Kopf der Woche

Neue Herzen braucht das Land

News
Ausgabe
2023/18
DOI:
https://doi.org/10.4414/saez.2023.21799
Schweiz Ärzteztg. 2023;104(18):11

Publiziert am 03.05.2023

Organspende Der Herzchirurg PD Dr. med. Franz Immer ist seit 2008 Geschäftsführer von Swisstransplant, der Schweizerischen Nationalen Stiftung für Organspende und Transplantation. Mit Sorge beobachtet er den Mangel an Spendeorganen in der Schweiz. Die Gründe hierfür seien multifaktoriell: «Mit rund 55% ist die Ablehnungsrate in den Angehörigengesprächen eine der höchsten in Europa.» Hinzu komme ein steigender Anteil an Spendern nach Herz-Kreislaufstillstand (donor after cardiocirculatory death, DCD): «Der Anteil DCD-Spender beträgt heute rund 50%. In dieser Spendenform können weniger Organe entnommen und an Empfänger zugeteilt werden. Grund dafür ist die Schädigung der Organe im Rahmen der warmen Ischämie.» Das gestiegene Durchschnittsalter der Spender von gut 50 Jahren 2012 auf knapp 60 Jahre sei ebenfalls problematisch: «Mehr als 50% der Spender sind älter als 60 Jahre.
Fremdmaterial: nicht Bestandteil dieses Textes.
(** The state after a turn: nothing was committed and the write is not
    acknowledged, or the pending transaction was, with its success reported. *)
Definition turn_done (H : history) (th1 : log_thread) (H' : history) (th' : log_thread) : Prop :=
  (H' = H /\ no_ack th1 th') \/ exists es, pending H th1 es /\ H' = H ++ [es] /\
    exists req rv txq, req ∈ work_req th1 LOG_WRITE /\ (r_id req, rv, txq) ∈ th_out th' /\ rv = 0.

Lemma turn_ok n H d th reqs :
  th_inv H d (turn_queues th reqs) -> log_state (th_log th) = LOGST_SERVING ->
  th_out th = [] -> ids_ok (turn_queues th reqs) (turn_queues th reqs) ->
  hang \/ (strict (turn_queues th reqs) /\ 11 * Z.of_nat (budget (turn_queues th reqs)) + 10 <= Z.of_nat n) ->
  safe (crash_inv H (turn_queues th reqs))
    (fun th' d' => exists H' t w d1, host_ok d1 H' t w (length H') (th_log th') (th_mem th') /\
       (d' = d1 \/ landed (stands H (turn_queues th reqs) H') d1 d') /\
       log_replay_wait (th_log th') = false /\ turn_done H (turn_queues th reqs) H' th')
    (log_thread_turn trimgroup_nsect_threshold trimgroup_ntx_threshold trimgroup_ntx_threshold_hard
       trimgroup_nsects_swapinmax log_trim_interval log_skip_journal_probe fuel n th reqs) d.
Proof.
  intros Hti Hst Hout Hids Hfuel. unfold log_thread_turn. fold (turn_queues th reqs).
  assert (Eout : th_out (turn_queues th reqs) = []).
  { unfold turn_queues. by destruct (distribute_same (work_req th LOG_MERGED ++ reqs) (set_work_req LOG_MERGED [] th))
      as (_ & _ & ->). }
  set (th1 := turn_queues th reqs) in *.
  assert (Elog : th_log th1 = th_log th).
  { unfold th1, turn_queues. by destruct (distribute_same (work_req th LOG_MERGED ++ reqs) (set_work_req LOG_MERGED [] th))
      as (-> & _). }
  assert (Hti1 : turn_inv H th1 H d th1).
  { split; [done|]. split; [done|]. left. split; [done|]. split; [|by right].
    intros req rv txq _. rewrite Eout. by intros ?%elem_of_nil. }
  pose proof (turn_crash _ _ _ _ _ Hti1) as Hcr.
  destruct (reqmask_ok (th_log th1)) as (m & -> & Hm1 & Hm9 & Hm3 & Hmw); [by rewrite Elog|]. cbn [lift logio_bind].
  eapply safe_bind with (R := fun th2 d' => d' = d /\ turn_inv H th1 H d th2 /\
    log_state (th_log th2) = LOGST_SERVING /\ budget th2 = budget th1 /\ th_log th2 = th_log th1).
  { assert (Hsame : safe (crash_inv H th1) (fun th2 d' => d' = d /\ turn_inv H th1 H d th2 /\
      log_state (th_log th2) = LOGST_SERVING /\ budget th2 = budget th1 /\ th_log th2 = th_log th1) (LRet th1) d) by (split; [done|]; by rewrite Elog).
    destruct (_ && _)%bool; [|done]. destruct (ti_host _ _ _ Hti) as (t & w & Hh).
    destruct (need_trim_ok _ _ _ _ _ _ Hh) as [[|] ->]; cbn [lift logio_bind]; [|done].
    split; [done|]. intros now.
    assert (Hadd : forall b : bool, safe (crash_inv H th1) (fun th2 d' => d' = d /\ turn_inv H th1 H d th2 /\
      log_state (th_log th2) = LOGST_SERVING /\ budget th2 = budget th1 /\ th_log th2 = th_log th1) (LRet (if b
       then set_work_req LOG_TRIM (work_req th1 LOG_TRIM ++ [log_trimreq]) th1 else th1)) d).
    { intros [|]; [|done]. split; [done|]. split; [done|].
      split; [|split; [by cbn; rewrite Elog|]; split; [by unfold budget; queues|done]].
      destruct Hti1 as [[? ? ? ? ?] Hp]. split; [by split; queues|].
      eapply progress_same; [exact Hp|by queues|done|]. eapply ids_ok_sub; [apply Hp|].
      intros i H1 H2 r. cbn [set_work_req work_req]. rewrite fn_lookup_insert_ne by done. by exists r. }
    destruct (_ >=? _); [apply (Hadd true)|]. unfold pfs_log_need_trim_hard.
    destruct (_ >=? _); cbn [lift logio_bind]; [|apply (Hadd false)].
    destruct (Z.gtb_spec trimgroup_ntx_threshold_hard trimgroup_ntx_threshold); [|lia]. apply (Hadd true). }
  intros th2 d2 (-> & Hti2 & Hst2 & Eb & El). unfold pfs_log_handle_req.
  eapply safe_bind; [eapply (handle_loop_ok H th1 m Hm1 Hm9 Hm3 n 1 0 H d th2); [lia|done|done|by rewrite El|]|].
  { destruct Hfuel as [?|[Hs Hf]]; [by left|right]. split; [done|]. left. rewrite Eb. lia. }
  intros [th3 rv] d3 (H' & Hpi3). pose proof (post_crash _ _ _ _ _ _ Hpi3) as Hcr3. split; [done|].
  destruct Hpi3 as (d1 & [[(t & w & Hh) Hw _ _ _] Hp] & Hd1).
  destruct (concat_same req_types th3) as (E1 & E2 & E3). rewrite E1, E2. exists H', t, w, d1.
  split; [done|]. split; [destruct Hd1 as [?|[_ ?]]; [by left|by right]|]. split; [done|]. destruct Hp as [_ [(-> & Hna & _)|(es & P1 & P2 & P3 & P4)]].
  - left. split; [done|]. intros req rv' txq. rewrite E3. apply Hna.
  - right. exists es. rewrite E3. done.
Qed.
End Thread.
Dies hat einen Einfluss auf die Zahl der transplantablen Organe.»
Swisstransplant
PD Dr. med. Franz Immer
CEO Swisstransplant
© Swisstransplant
Doch es gibt auch erfreuliche Aussichten. Insbesondere auf dem Gebiet der Herztransplantation setzen sich Unterstützungssysteme durch: «Die Implantation von Kunstherzen führt dazu, dass die Patienten heute nicht mehr nur stabilisiert werden können, im Sinne eines ‹bridge to transplant›, sondern vermehrt auch einer finalen Therapie zugeführt werden (‹destination therapy›), womit eine Transplantation nicht mehr notwendig ist.» Eine weitere Neuerung der vergangenen Jahre ist die sogenannte ex-vivo-Perfusion. Diese ermöglicht eine Ex-situ-Beurteilung der Organqualität sowie eine Verlängerung der zeitlichen Spanne, bis ein Organ transplantiert werden muss. An weiteren Neuerungen werde aktuell geforscht: «Die Idee, Organe ausserhalb des Körpers weiter zu optimieren, im Sinne eines ‹organ reconditioning›, gewinnt zunehmend an Bedeutung. Es ist auch davon auszugehen, dass in absehbarer Zeit klinische Versuche mit Schweinenieren als Graft (Xenotransplantation) für ältere Menschen an der Dialyse vertieft evaluiert werden.» Die Transplantation menschlicher Organe bleibe aber Goldstandard in der Medizin, auch wenn diese mit einigen Herausforderungen verbunden ist. Dazu zählt vor allem die tiefe Zahl an verfügbaren Organen und die damit verbundenen langen Wartezeiten: «Heute werden oftmals Transplantationen bei Leber-, Herz- und Lungenempfängern durchgeführt, die schwer krank sind. Das beeinflusst das postoperative Ergebnis und ist mit einer sehr betreuungsintensiven postoperativen Phase und einer aufwendigen Regenerationszeit verbunden.»